En l’absence d’accords bilatéraux — comme cela a été le cas entre l’Union et les Etats-Unis sur dix-sept appellations de vins en 2005, accord au terme duquel les Etats-Unis s’étaient engagés, à « limiter l’usage nouveau » d’appellations telles que bourgogne, champagne, ou chablis —, les industriels du monde entier peuvent bien faire ce qu’ils veulent ou presque avec les appellations d’origine contrôlée (AOC) françaises ou leur équivalent européen (AOP, « P » pour « protégée »).

Plus récemment, l’Europe s’est entendue avec le Canada pour protéger ses appellations. Signé le 26 septembre 2014 et prévu pour être ratifié en 2016, cet accord commercial porte sur la défense de 173 appellations du Vieux Continent (dont 42 AOP françaises) sur les quelque 1 510 enregistrées par la Commission européenne. Pour certaines dans la liste, comme la féta grecque ou la Nürnberger Bratwürste (saucisse de Nuremberg, en Allemagne), le Canada s’engage à respecter un étiquetage clair pour distinguer ses produits de ceux importés d’Europe.

Vide juridique et « traditions » américaines

En Europe, le principe d’une spécialité rattachée à une zone géographique — à un terroir — remonte à la seconde moitié du XIXe siècle et à l’intensification des échanges internationaux. Dans le reste du monde, des noms comme « champagne » ou « mozzarella » sont plutôt considérés comme « semi-génériques » et désignent plus volontiers une catégorie de produits.

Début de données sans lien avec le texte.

Lemma ascii_compare_lt_trans a b c :
  Ascii.compare a b = Lt → Ascii.compare b c = Lt → Ascii.compare a c = Lt.
Proof. unfold Ascii.compare. rewrite !N.compare_lt_iff. lia. Qed.

Lemma string_compare_refl s : String.compare s s = Eq.
Proof.
  induction s as [|a s IH]; simpl; [done|].
  by rewrite ascii_compare_refl.
Qed.

Lemma string_compare_lt_trans s1 s2 s3 :
  String.compare s1 s2 = Lt → String.compare s2 s3 = Lt →
  String.compare s1 s3 = Lt.
Proof.
  revert s2 s3.
  induction s1 as [|a s1 IH]; intros [|b s2] [|c s3]; simpl; try done.
  destruct (Ascii.compare a b) eqn:Hab; try done;
    destruct (Ascii.compare b c) eqn:Hbc; try done; intros H1 H2.
  - apply Ascii.compare_eq_iff in Hab, Hbc. subst.
    rewrite ascii_compare_refl. eauto.
  - apply Ascii.compare_eq_iff in Hab. subst. by rewrite Hbc.
  - apply Ascii.compare_eq_iff in Hbc. subst. by rewrite Hab.
  - by rewrite (ascii_compare_lt_trans a b c).
Qed.

Lemma ltb_irrefl s : String.ltb s s = false.
Proof. unfold String.ltb. by rewrite string_compare_refl. Qed.

Lemma ltb_trans s1 s2 s3 :
  String.ltb s1 s2 = true → String.ltb s2 s3 = true →
  String.ltb s1 s3 = true.
Proof.
  unfold String.ltb.
  destruct (String.compare s1 s2) eqn:H12; try done.
  destruct (String.compare s2 s3) eqn:H23; try done.
  by rewrite (string_compare_lt_trans s1 s2 s3).
Qed.

Lemma ltb_asym s1 s2 : String.ltb s1 s2 = true → String.ltb s2 s1 = false.
Proof.
  unfold String.ltb. rewrite (String.compare_antisym s1 s2).
  by destruct (String.compare s2 s1).
Qed.

Lemma ltb_total s1 s2 :
  s1 ≠ s2 → String.ltb s1 s2 = true ∨ String.ltb s2 s1 = true.
Proof.
  intros Hne. unfold String.ltb. rewrite (String.compare_antisym s1 s2).
  destruct (String.compare s2 s1) eqn:H; simpl; auto.
  by apply String.compare_eq_iff in H.
Qed.

End string_order.

Section comparator.

Implicit Types a b c : string * Z.

Lemma comp_spec a b :
  comp a b = true ↔
  b.2 < a.2 ∨ (a.2 = b.2 ∧ String.ltb a.1 b.1 = true).
Proof.
  unfold comp. destruct (Z.eqb_spec a.2 b.2) as [Heq|Hne]; cbn [negb].
  - split; [auto | intros [?|[_ ?]]; [lia | done]].
  - rewrite Z.gtb_lt. split; [auto | intros [?|[? _]]; done].
Qed.

Lemma comp_irrefl a : comp a a = false.
Proof.
  apply not_true_is_false. rewrite comp_spec, ltb_irrefl.
  intros [?|[_ ?]]; [lia | done].
Qed.

Lemma comp_asym a b : comp a b = true → comp b a = false.
Proof.
  intros H. apply not_true_is_false. revert H. rewrite !comp_spec.
  intros [?|[? H1]] [?|[? H2]]; try lia.
  apply ltb_asym in H1. congruence.
Qed.

Lemma comp_trans a b c :
  comp a b = true → comp b c = true → comp a c = true.
Proof.
  rewrite !comp_spec. intros [?|[? H1]] [?|[? H2]]; try (left; lia).
  right. split; [lia|]. by apply (ltb_trans _ b.1).
Qed.

(** No two distinct pairs tie: the order is total, so the sorted
    arrangement of a range is unique. *)
Lemma comp_total a b : a ≠ b → comp a b = true ∨ comp b a = true.
Proof.
  destruct a as [s1 n1], b as [s2 n2]. intros Hne.
  rewrite !comp_spec. simpl.
  destruct (Z.lt_trichotomy n1 n2) as [?|[->|?]]; [auto..| |auto].
  destruct (ltb_total s1 s2) as [?|?]; [congruence|auto..].
Qed.

Lemma comp_false_trans a b c :
  comp b a = false → comp c b = false → comp c a = false.
Proof.
  intros Hab Hbc. destruct (decide (a = b)) as [->|Hne]; [done|].
  destruct (decide (b = c)) as [->|Hne']; [done|].
  destruct (comp_total a b Hne) as [H1|H1]; [|congruence].
  destruct (comp_total b c Hne') as [H2|H2]; [|congruence].
  apply comp_asym. by apply (comp_trans _ b).
Qed.

Global Instance comp_le_trans :
  Transitive (λ a b, comp b a = false).
Proof. intros a b c. apply comp_false_trans. Qed.

Global Instance comp_le_antisym :
  AntiSymm (=) (λ a b, comp b a = false).
Proof.
  intros a b H1 H2. destruct (decide (a = b)) as [|Hne]; [done|].
  destruct (comp_total a b Hne); congruence.
Qed.

End comparator.

(** ** [std_sort] meets the contract of [std::sort], and nothing else does *)

Section sorting.

Implicit Types l : list (string * Z).

Lemma sort_insert_perm x l : sort_insert x l ≡ₚ x :: l.
Proof.
  induction l as [|y l IH]; simpl; [done|].
  destruct (comp x y); [done|]. rewrite IH. apply Permutation_swap.
Qed.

En Europe, le plus souvent, c’est l’Union qui est chargée de recenser et de protéger les AOP, et l’Etat en France pour les AOC. Dans l’Hexagone, le code de la propriété industrielle (article L711-4) est clair en la matière : un nom de produit « ne peut être adopté comme marque […] s’il existe un risque de confusion avec une appellation d’origine protégée ». Bien entendu, cet article n’est valable qu’en France et dans l’Union avec un règlement similaire (le 510/2006 du 20 mars 2006), mais pas ailleurs dans le monde.

Aux Etats-Unis, donc, pas de reconnaissance d’AOC, d’AOP ou d’une quelconque protection du terroir européen même si les producteurs de pomme de terre de l’Idaho ou de Homard du Maine sont intéressés par le principe. Non, outre-Atlantique, seule une marque déposée par une entreprise ou un acteur privé peut être reconnue ou protégée. Ainsi, du jambon de Parme, pourtant protégé en Europe, ne peut être vendu que sous le nom de « jambon original » en Amérique du Nord car « jambon de Parme » est déposée par une entreprise… canadienne.

Seule option : le lobbying

En l’absence d’accord formel, la seule solution qu’il reste aux coopératives, aux syndicats ou aux consortiums, c’est le lobbying. Ainsi, le Comité interprofessionnel du vin de Champagne, créé en 1941, est-il chargé de la défense, du développement de la notoriété, ainsi que de la lutte contre les « usurpations légalisées » de ce breuvage. Le comité dit par exemple avoir œuvré pour qu’au Brésil les producteurs de vin de l’Etat du Rio grande do Sul cesse d’apposer le nom « champagne » sur leurs bouteilles de blanc mousseux. De la même manière, en Ukraine ou en Moldavie, avec le retrait de la mention « Шампа́нское » (« champagne » en russe) de millions de bouteilles de vin blanc. En Russie, l’utilisation de l’appellation en caractère latin a cessé, mais pas encore en alphabet cyrillique.

Aux Etats-Unis, où « champagne » est synonyme de vin blanc mousseux, les autorités arguent que ce nom est tombé dans le domaine public. Là, le combat est plus difficile encore, les entreprises américaines n’hésitant pas à exporter des vins étiquetés avec le nom du prestigieux blanc mousseux. Seule victoire européenne pour le moment, cette appellation étant protégée sur le Vieux Continent, ces ersatz ne peuvent pas passer les frontières de l’Union.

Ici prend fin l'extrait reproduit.